(** A name and the same name with a non-empty part inserted after a common
    beginning are joined to different paths. *)
Lemma os_path_join_insert_ne (dir stem extra ext : string) :
  extra ≠ "" → starts_with_sep extra = false →
  os_path_join dir (stem +:+ ext) ≠ os_path_join dir (stem +:+ extra +:+ ext).
Proof.
  intros Hne Hsep E.
  apply (f_equal String.length) in E. rewrite !os_path_join_length in E.
  rewrite !starts_with_sep_app in E. rewrite !string_app_length in E.
  assert (0 < String.length extra)%nat by (destruct extra; [congruence|cbn; lia]).
  destruct stem as [|ch stem].
  - rewrite Hsep in E. destruct extra as [|c e]; [congruence|].
    cbn [String.length] in *.
    destruct (starts_with_sep ext);
      destruct (String.eqb dir "" || ends_with_sep dir)%bool; lia.
  - destruct (starts_with_sep (String ch stem));
      [|destruct (String.eqb dir "" || ends_with_sep dir)%bool]; lia.
Qed.

(** The name of a file of the job before the view segment and the
    extension, and the path it is joined to. *)
Definition name_stem (j : RenderJob) (b : Blender) (frame_arg : option Z) : string :=
  default "" (file_basename j)
  +:+ (if animation j then frame_segment b (default (frame j) frame_arg) else "")
  +:+ get_quilt_suffix j.

Definition path_stem (j : RenderJob) (b : Blender) (frame_arg : option Z) : string :=
  os_path_join (default "" (file_dirname j)) (name_stem j b frame_arg).

(** The attributes a path is made of are set. *)
Definition naming_set (j : RenderJob) (dir base ext : string) (total : Z) : Prop :=
  file_dirname j = Some dir ∧ file_basename j = Some base
  ∧ file_extension j = Some ext ∧ total_views j = Some total.

Lemma view_segment_no_sep (total view : Z) :
  view_segment total view ≠ "" ∧ starts_with_sep (view_segment total view) = false.
Proof. split; [discriminate|reflexivity]. Qed.

Lemma view_filepath_stem (j : RenderJob) (b : Blender) (view_arg frame_arg : option Z)
    (dir base ext : string) (total : Z) :
  naming_set j dir base ext total →
  view_filepath j b view_arg frame_arg
  = Ok (path_stem j b frame_arg +:+ view_segment total (default (view j) view_arg) +:+ ext).
Proof.
  intros (Hd & Hb & He & Ht).
  unfold view_filepath, path_stem, name_stem. rewrite Hd, Hb, He, Ht. cbn.
  destruct (animation j); cbn.
  - f_equal.
    rewrite <- (os_path_join_app dir _ (view_segment total _ +:+ ext))
      by (right; reflexivity).
    rewrite !string_app_assoc. reflexivity.
  - f_equal.
    rewrite <- (os_path_join_app dir _ (view_segment total _ +:+ ext))
      by (right; reflexivity).
    rewrite !string_app_assoc. reflexivity.
Qed.

Lemma quilt_filepath_name (j : RenderJob) (b : Blender) (frame_arg : option Z)
    (dir base ext : string) (total : Z) :
  naming_set j dir base ext total →
  quilt_filepath j b frame_arg = Ok (os_path_join dir (name_stem j b frame_arg +:+ ext)).
Proof.
  intros (Hd & Hb & He & Ht).
  unfold quilt_filepath, name_stem. rewrite Hd, Hb, He. cbn.
  destruct (animation j); cbn; rewrite !string_app_assoc; reflexivity.
Qed.

Lemma view_filepath_name (j : RenderJob) (b : Blender) (view_arg frame_arg : option Z)
    (dir base ext : string) (total : Z) :
  naming_set j dir base ext total →
  view_filepath j b view_arg frame_arg
  = Ok (os_path_join dir
          (name_stem j b frame_arg
           +:+ view_segment total (default (view j) view_arg) +:+ ext)).
Proof.
  intros (Hd & Hb & He & Ht).
  unfold view_filepath, name_stem. rewrite Hd, Hb, He, Ht. cbn.
  destruct (animation j); cbn; rewrite !string_app_assoc; reflexivity.
Qed.

(** The attributes the two path functions read. *)
Definition same_naming (j1 j2 : RenderJob) : Prop :=
  file_dirname j1 = file_dirname j2 ∧ file_basename j1 = file_basename j2
  ∧ file_extension j1 = file_extension j2 ∧ animation j1 = animation j2
  ∧ add_suffix j1 = add_suffix j2 ∧ columns j1 = columns j2 ∧ rows j1 = rows j2
  ∧ quilt_aspect j1 = quilt_aspect j2 ∧ total_views j1 = total_views j2
  ∧ frame j1 = frame j2 ∧ view j1 = view j2.

(** *** The digits of a view in a file name *)

(** The number a string of decimal digits stands for. *)
Definition digits_value (s : string) : option Z :=
  Z.of_uint <$> NilEmpty.uint_of_string s.

Lemma digits_value_zeros (k : nat) (s : string) :
  digits_value (zeros k +:+ s) = digits_value s.
Proof.
  unfold digits_value. induction k as [|k IH]; [reflexivity|].
  cbn [zeros]. rewrite string_app_cons. cbn [NilEmpty.uint_of_string].
  destruct (NilEmpty.uint_of_string (zeros k +:+ s)) as [d|];
    destruct (NilEmpty.uint_of_string s) as [d'|]; cbn in IH |- *;
    try discriminate; [|reflexivity].
  injection IH as IH. rewrite <- IH. reflexivity.
Qed.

• • •

■ About this exercise
Only the lines from the one with "Z.of_uint <$> NilEmpty.uint_of_string s." to the end of the listing are wanted. Print them exactly, keeping both ends.

■ Solution to the problem
  Z.of_uint <$> NilEmpty.uint_of_string s.

Lemma digits_value_zeros (k : nat) (s : string) :
  digits_value (zeros k +:+ s) = digits_value s.
Proof.
  unfold digits_value. induction k as [|k IH]; [reflexivity|].
  cbn [zeros]. rewrite string_app_cons. cbn [NilEmpty.uint_of_string].
  destruct (NilEmpty.uint_of_string (zeros k +:+ s)) as [d|];
    destruct (NilEmpty.uint_of_string s) as [d'|]; cbn in IH |- *;
    try discriminate; [|reflexivity].
  injection IH as IH. rewrite <- IH. reflexivity.
Qed.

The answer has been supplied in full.